> [AVAILABLE DATA]

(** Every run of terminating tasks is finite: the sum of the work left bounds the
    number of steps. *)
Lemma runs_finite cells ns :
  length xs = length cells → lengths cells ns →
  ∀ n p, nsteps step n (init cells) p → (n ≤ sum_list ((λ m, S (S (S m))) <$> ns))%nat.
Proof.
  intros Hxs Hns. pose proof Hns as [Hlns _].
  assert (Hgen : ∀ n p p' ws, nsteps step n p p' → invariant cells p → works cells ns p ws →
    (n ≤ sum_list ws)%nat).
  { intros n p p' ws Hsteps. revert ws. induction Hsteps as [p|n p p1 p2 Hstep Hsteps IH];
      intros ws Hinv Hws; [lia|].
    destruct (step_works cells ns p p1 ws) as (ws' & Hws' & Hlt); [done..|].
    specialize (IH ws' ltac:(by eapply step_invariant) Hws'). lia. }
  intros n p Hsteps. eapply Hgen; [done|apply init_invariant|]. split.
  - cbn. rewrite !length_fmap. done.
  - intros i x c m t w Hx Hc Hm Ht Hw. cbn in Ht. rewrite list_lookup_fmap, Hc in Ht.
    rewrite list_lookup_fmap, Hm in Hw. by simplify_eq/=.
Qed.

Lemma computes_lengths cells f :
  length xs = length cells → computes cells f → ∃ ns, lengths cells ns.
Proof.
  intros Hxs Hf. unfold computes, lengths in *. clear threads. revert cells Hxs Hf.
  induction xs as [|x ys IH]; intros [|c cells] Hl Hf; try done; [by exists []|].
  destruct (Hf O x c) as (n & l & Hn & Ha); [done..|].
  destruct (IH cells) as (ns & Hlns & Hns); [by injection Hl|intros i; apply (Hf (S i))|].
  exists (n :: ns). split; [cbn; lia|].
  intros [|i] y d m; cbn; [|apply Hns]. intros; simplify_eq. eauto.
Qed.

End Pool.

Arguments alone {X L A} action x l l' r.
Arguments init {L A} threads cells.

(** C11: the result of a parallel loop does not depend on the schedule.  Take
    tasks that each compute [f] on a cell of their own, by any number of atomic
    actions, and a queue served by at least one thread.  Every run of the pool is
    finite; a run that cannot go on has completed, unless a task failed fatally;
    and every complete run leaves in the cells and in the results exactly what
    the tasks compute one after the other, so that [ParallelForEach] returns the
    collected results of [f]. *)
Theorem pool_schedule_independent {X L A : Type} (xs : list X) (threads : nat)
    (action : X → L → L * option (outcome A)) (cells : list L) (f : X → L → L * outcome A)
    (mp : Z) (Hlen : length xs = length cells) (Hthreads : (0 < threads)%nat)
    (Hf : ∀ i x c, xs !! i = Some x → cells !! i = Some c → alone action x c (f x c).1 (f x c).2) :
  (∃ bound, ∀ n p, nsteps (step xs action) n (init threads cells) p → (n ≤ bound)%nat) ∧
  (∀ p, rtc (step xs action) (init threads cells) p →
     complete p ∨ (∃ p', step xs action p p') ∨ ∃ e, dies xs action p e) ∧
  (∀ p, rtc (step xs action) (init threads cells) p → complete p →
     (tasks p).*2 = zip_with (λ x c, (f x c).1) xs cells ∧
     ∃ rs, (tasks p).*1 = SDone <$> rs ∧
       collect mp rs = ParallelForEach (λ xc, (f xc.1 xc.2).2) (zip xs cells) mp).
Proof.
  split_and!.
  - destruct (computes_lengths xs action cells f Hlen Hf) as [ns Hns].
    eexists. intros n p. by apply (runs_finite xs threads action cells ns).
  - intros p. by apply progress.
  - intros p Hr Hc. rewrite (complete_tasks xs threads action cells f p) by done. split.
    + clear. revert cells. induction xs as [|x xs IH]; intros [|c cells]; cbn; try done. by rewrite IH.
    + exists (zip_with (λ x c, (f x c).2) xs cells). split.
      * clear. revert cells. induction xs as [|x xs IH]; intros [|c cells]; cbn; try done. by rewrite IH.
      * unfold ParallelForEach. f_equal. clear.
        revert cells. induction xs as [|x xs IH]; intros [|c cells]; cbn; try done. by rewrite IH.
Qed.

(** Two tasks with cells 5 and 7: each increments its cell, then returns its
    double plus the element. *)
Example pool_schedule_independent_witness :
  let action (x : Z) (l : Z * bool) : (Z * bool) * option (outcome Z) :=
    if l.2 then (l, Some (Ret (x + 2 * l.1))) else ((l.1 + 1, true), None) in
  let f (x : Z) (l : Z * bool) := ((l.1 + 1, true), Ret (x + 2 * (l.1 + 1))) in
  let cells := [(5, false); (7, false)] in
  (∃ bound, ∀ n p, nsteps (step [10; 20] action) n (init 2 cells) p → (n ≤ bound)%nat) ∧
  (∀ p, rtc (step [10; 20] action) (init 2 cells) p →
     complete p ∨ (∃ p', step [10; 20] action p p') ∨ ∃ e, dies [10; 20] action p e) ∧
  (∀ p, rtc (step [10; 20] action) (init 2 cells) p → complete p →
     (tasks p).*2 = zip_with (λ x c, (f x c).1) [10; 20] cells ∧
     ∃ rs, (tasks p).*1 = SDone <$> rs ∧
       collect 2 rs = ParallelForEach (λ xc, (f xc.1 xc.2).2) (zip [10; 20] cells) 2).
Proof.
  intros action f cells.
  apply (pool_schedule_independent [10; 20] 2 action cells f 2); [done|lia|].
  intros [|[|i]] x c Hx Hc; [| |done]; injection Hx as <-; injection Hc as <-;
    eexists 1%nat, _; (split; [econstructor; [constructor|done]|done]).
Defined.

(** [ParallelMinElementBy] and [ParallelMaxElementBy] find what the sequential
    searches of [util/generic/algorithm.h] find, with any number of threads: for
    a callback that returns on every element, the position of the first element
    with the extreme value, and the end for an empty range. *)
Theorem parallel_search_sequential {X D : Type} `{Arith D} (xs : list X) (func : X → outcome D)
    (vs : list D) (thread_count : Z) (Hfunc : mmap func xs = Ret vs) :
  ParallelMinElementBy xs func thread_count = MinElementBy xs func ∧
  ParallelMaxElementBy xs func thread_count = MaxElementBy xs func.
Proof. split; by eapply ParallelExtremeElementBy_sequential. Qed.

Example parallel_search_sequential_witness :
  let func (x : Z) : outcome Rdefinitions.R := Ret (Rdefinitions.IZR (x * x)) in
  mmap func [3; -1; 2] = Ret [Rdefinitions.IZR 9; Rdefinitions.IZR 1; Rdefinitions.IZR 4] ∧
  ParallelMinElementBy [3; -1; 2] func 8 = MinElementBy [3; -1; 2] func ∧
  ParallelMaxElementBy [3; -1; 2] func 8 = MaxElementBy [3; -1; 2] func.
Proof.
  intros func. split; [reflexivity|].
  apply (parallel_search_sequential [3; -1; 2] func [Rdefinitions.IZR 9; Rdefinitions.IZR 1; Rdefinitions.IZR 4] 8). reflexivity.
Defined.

* * *

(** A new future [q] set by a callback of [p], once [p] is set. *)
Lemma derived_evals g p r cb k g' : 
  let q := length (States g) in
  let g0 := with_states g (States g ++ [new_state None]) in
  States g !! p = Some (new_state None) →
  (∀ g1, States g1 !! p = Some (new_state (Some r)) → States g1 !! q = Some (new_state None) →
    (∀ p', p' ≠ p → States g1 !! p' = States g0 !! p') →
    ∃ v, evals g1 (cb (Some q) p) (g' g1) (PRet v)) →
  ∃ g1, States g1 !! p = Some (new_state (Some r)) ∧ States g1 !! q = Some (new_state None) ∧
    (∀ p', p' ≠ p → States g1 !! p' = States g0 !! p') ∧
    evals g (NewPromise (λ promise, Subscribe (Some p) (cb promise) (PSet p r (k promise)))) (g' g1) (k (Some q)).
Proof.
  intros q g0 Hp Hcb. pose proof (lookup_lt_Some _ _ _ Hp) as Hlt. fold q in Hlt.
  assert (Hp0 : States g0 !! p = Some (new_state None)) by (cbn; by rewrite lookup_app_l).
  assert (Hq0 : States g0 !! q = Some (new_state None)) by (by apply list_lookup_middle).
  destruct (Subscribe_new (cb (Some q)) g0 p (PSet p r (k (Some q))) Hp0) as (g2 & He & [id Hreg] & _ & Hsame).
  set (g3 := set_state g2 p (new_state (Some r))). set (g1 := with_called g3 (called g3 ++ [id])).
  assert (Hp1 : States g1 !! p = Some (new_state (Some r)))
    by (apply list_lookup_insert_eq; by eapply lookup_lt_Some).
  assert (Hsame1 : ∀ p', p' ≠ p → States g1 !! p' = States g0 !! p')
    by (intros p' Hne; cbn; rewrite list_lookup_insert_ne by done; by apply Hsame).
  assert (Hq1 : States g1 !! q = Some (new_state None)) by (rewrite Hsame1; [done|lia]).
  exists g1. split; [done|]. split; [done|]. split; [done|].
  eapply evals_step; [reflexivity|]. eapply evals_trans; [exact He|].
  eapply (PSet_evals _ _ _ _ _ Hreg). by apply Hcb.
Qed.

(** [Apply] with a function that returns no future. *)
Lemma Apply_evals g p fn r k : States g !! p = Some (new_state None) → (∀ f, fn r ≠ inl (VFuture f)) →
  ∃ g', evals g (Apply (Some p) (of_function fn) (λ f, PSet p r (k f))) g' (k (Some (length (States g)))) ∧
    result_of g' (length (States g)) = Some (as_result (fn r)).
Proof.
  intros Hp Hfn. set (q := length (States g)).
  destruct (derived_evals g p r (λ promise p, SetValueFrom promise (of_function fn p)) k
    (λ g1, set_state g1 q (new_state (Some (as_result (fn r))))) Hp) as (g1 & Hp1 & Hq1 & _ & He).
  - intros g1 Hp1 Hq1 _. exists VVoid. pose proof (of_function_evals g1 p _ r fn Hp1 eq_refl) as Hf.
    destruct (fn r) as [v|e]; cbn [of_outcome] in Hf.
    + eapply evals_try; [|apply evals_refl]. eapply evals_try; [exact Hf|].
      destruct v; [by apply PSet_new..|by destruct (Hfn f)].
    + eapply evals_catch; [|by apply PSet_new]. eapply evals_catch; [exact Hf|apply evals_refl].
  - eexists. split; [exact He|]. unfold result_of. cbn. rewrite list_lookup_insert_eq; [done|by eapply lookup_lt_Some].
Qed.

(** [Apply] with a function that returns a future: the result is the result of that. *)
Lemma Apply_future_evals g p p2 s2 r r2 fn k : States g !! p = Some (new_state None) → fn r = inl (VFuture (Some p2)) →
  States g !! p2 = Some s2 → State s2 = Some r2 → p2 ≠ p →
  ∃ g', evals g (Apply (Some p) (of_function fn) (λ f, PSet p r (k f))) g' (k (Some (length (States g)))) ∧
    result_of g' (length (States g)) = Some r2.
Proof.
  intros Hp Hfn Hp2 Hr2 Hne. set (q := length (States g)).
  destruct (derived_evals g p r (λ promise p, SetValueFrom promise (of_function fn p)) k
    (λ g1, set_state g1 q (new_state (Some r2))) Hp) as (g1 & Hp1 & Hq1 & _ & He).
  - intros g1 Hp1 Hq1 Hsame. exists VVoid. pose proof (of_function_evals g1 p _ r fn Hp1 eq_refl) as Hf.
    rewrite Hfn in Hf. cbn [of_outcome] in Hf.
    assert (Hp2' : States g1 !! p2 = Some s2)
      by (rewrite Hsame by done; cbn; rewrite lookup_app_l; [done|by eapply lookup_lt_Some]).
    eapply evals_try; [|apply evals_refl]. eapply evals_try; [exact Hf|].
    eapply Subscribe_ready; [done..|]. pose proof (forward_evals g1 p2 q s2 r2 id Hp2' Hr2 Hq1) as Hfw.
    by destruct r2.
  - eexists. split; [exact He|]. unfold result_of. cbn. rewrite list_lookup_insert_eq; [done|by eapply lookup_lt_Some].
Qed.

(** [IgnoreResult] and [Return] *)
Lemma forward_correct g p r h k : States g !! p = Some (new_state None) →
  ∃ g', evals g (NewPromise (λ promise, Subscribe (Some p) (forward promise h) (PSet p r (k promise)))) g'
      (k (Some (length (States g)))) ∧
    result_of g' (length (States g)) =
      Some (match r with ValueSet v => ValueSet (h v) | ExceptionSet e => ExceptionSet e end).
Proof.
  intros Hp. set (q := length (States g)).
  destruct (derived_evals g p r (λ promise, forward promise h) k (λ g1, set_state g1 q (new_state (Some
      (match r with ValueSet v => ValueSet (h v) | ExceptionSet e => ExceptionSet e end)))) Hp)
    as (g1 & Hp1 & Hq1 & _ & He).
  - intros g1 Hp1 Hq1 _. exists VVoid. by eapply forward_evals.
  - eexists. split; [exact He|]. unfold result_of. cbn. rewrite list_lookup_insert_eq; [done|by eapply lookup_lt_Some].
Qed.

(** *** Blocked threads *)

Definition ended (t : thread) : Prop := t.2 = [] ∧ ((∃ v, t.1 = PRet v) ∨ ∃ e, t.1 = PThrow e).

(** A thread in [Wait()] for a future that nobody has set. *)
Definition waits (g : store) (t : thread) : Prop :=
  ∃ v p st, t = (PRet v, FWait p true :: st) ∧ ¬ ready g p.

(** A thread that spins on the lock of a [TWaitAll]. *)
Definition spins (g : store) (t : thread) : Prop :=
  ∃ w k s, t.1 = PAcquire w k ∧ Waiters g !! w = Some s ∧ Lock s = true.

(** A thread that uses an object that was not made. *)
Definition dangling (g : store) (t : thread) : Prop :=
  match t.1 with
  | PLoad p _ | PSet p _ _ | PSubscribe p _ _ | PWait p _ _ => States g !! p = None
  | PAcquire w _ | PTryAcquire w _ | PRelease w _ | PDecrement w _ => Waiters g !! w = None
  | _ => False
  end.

> [EXERCISE INSTRUCTIONS]
All lines above from the one with "(tasks p).*2 = zip_with (λ x c, (f x c).1) xs" to the one with "intros action f cells.", inclusive, should be copied exactly, and no other lines.

> [TASK ANSWER]
     (tasks p).*2 = zip_with (λ x c, (f x c).1) xs cells ∧
     ∃ rs, (tasks p).*1 = SDone <$> rs ∧
       collect mp rs = ParallelForEach (λ xc, (f xc.1 xc.2).2) (zip xs cells) mp).
Proof.
  split_and!.
  - destruct (computes_lengths xs action cells f Hlen Hf) as [ns Hns].
    eexists. intros n p. by apply (runs_finite xs threads action cells ns).
  - intros p. by apply progress.
  - intros p Hr Hc. rewrite (complete_tasks xs threads action cells f p) by done. split.
    + clear. revert cells. induction xs as [|x xs IH]; intros [|c cells]; cbn; try done. by rewrite IH.
    + exists (zip_with (λ x c, (f x c).2) xs cells). split.
      * clear. revert cells. induction xs as [|x xs IH]; intros [|c cells]; cbn; try done. by rewrite IH.
      * unfold ParallelForEach. f_equal. clear.
        revert cells. induction xs as [|x xs IH]; intros [|c cells]; cbn; try done. by rewrite IH.
Qed.

(** Two tasks with cells 5 and 7: each increments its cell, then returns its
    double plus the element. *)
Example pool_schedule_independent_witness :
  let action (x : Z) (l : Z * bool) : (Z * bool) * option (outcome Z) :=
    if l.2 then (l, Some (Ret (x + 2 * l.1))) else ((l.1 + 1, true), None) in
  let f (x : Z) (l : Z * bool) := ((l.1 + 1, true), Ret (x + 2 * (l.1 + 1))) in
  let cells := [(5, false); (7, false)] in
  (∃ bound, ∀ n p, nsteps (step [10; 20] action) n (init 2 cells) p → (n ≤ bound)%nat) ∧
  (∀ p, rtc (step [10; 20] action) (init 2 cells) p →
     complete p ∨ (∃ p', step [10; 20] action p p') ∨ ∃ e, dies [10; 20] action p e) ∧
  (∀ p, rtc (step [10; 20] action) (init 2 cells) p → complete p →
     (tasks p).*2 = zip_with (λ x c, (f x c).1) [10; 20] cells ∧
     ∃ rs, (tasks p).*1 = SDone <$> rs ∧
       collect 2 rs = ParallelForEach (λ xc, (f xc.1 xc.2).2) (zip [10; 20] cells) 2).
Proof.
  intros action f cells.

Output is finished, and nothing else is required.